Figure 3. Palmitic acid impairs macrophage phagocytosis by increasing prostaglandin generation.

Figure 3

(A) Representative images of RAW macrophages undergoing phagocytosis of FITC-labeled IgG-opsonized zymosan and counterstained with PE-conjugated anti-F4/80 antibodies following incubation with BSA alone or palmitic acid (PA; 500 µM)-BSA conjugates. Images were acquired at 20X (upper panels) and 40X (lower panels) magnification. (B) Concentration dependent effects of PA-BSA on phagocytosis in RAW macrophages compared with cells treated with BSA alone (n=3–6/group). (C) Analysis of mRNA expression of ptgs1 (COX1), ptgs2 (COX2), mPges1, hematopeotic (h) Pgds, alox5 (5-LOX) and alox15 (15-LOX) in RAW macrophages incubated with BSA alone or PA-BSA (500 µM; n=6/group). (D) Representative Western blot of COX-2 expression in RAW macrophages incubated with BSA alone or PA-BSA. Right panel; quantification of total COX-2 protein normalized to β-actin (n=3/group). (E) Quantification of PGE2/D2 in supernatants collected from RAW macrophages incubated with BSA alone or PA-BSA (500 µM) by LC-MS/MS analysis (n=3). (F) Phagocytosis of IgG-opsonized zymosan in RAW macrophages stimulated with vehicle, PGE2 (100nM) or PGD2 (100nM; n=6–7). (G) Phagocytosis of IgG-opsonized zymosan in RAW macrophages incubated with BSA or PA-BSA (300µM) in the presence or absence of COX inhibitor, acetylsalicylic acid (ASA; 200µM) (n=5–8/group). (H) Phagocytosis as in (G) in the presence or absence of prostanoid receptor antagonist, AH6809 (100µM) (n=4/group). Data are mean ± SEM, *P<0.05 by one-way ANOVA (B, C, G & H) or Student’s t-test (D, E & F).

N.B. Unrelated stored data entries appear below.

Lemma walk_counts clock lo hi name fs acc :
  (forall n, (lo <= clock n <= hi)%Z) ->
  Forall (fun f => is_canary f.1 = true -> stamped f.2) fs ->
  exists a d,
    aliveDead clock name (DirNode (Ok (entry <$> fs))) acc = Ok (acc.1 + a, acc.2 + d) /\
    a + d = length (List.filter (fun f => is_canary f.1) fs) /\
    length (List.filter (fun f => is_canary f.1 && fresh hi f.2) fs) <= a /\
    a <= length (List.filter (fun f => is_canary f.1 && fresh lo f.2) fs).
Proof.
  intros Hclock Hfs. revert acc. induction Hfs as [|f fs Hf Hfs IH]; intros acc.
  { exists 0, 0. simpl. rewrite !Nat.add_0_r. by destruct acc. }
  rewrite walk_cons. cbn [List.filter].
  destruct (is_canary f.1); cbn [andb]; [|cbn [mbind res_bind]; apply IH].
  rewrite count_canary_stamped by auto. cbn [mbind res_bind].
  specialize (Hclock (acc.1 + acc.2)).
  pose proof (fresh_mono lo (clock (acc.1 + acc.2)) f.2 ltac:(lia)) as Hlo.
  pose proof (fresh_mono (clock (acc.1 + acc.2)) hi f.2 ltac:(lia)) as Hhi.
  destruct (fresh (clock (acc.1 + acc.2)) f.2); cbv iota.
  - destruct (IH (S acc.1, acc.2)) as (a & d & -> & Hn & H1 & H2). exists (S a), d.
    rewrite Hlo by done. cbn [fst snd length]. split; [by rewrite <- plus_n_Sm|].
    destruct (fresh hi f.2); cbn [length]; lia.
  - destruct (IH (acc.1, S acc.2)) as (a & d & -> & Hn & H1 & H2). exists a, (S d).
    destruct (fresh hi f.2); [by discriminate Hhi|].
    cbn [fst snd length]. split; [by rewrite <- plus_n_Sm|].
    destruct (fresh lo f.2); cbn [length]; lia.
Qed.

(** ** What the scripts leave in the directory *)

Lemma tmp_not_canary pid : is_canary (tmp_name pid) = false.
Proof. done. Qed.
Lemma canary_is_canary pid : is_canary (canary_name pid) = true.
Proof. apply has_prefix_app. Qed.
Lemma is_canary_inv name : is_canary name = true -> exists pid, name = canary_name pid.
Proof. intros H%has_prefix_inv. eauto. Qed.

#[export] Instance canary_name_inj : Inj (=) (=) canary_name.
Proof. intros a b [=]. done. Qed.
#[export] Instance tmp_name_inj : Inj (=) (=) tmp_name.
Proof.
  intros a b E. apply (f_equal (drop_str 8)) in E. change (a +:+ ".tmp" = b +:+ ".tmp") in E.
  pose proof (f_equal String.length E) as Hl. rewrite !length_string_app in Hl.
  assert (Hab : String.length a = String.length b) by lia.
  rewrite <- (take_str_app a ".tmp"), E, Hab. apply take_str_app.
Qed.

Given our results showing that palmitic acid stimulates macrophage prostanoid production and that this is related to defects in phagocytosis, we examined the downstream signaling pathways that could be involved in this process. It has been shown before that both PGE2 and PGD2 specifically activate the G-protein coupled receptors - EP (14) and DP (1/2), respectively, and that activation of these receptors mediates their biological effects (20, 32). In alveolar macrophages, inhibition of phagocytosis by PGE2 has been shown to be mediated primarily by EP2, while less is known about the role of the PGD2 receptor, DP1, in macrophage phagocytosis (34). Both EP2 and DP1 couple to Gαs and activate the cAMP pathway (32). Accumulation of cAMP in turn activates downstream kinases, including protein kinase A (PKA) and the exchange protein activated by cAMP-1 (Epac-1). To test the involvement of this pathway, we incubated macrophages with cAMP analogs that specifically activate either the PKA-dependent pathway (6-bnz-cAMP), or the Epac-1 pathway (8-pCPT-2’-O-Me-cAMP). We found that selective PKA activator, 6-bnz-cAMP, significantly inhibited phagocytosis in macrophages, whereas the Epac-1 selective activator did not (Fig. 4A). To determine whether the cAMP pathway is affected by obesity, we isolated resident peritoneal macrophages from WT and db/db mice and found that cAMP levels were significantly elevated in db/db macrophages compared with WT cells (Fig. 4B). Moreover, both EP2 and DP1 receptors were expressed in macrophages isolated from both WT and db/db mice (Fig. 4C), whereas EP4 was not readily detected (data not shown). Quantification of band intensities revealed that while DP1 levels are maintained in WT and db/db macrophages, the EP2 levels were significantly decreased (Fig. 4C, lower panel).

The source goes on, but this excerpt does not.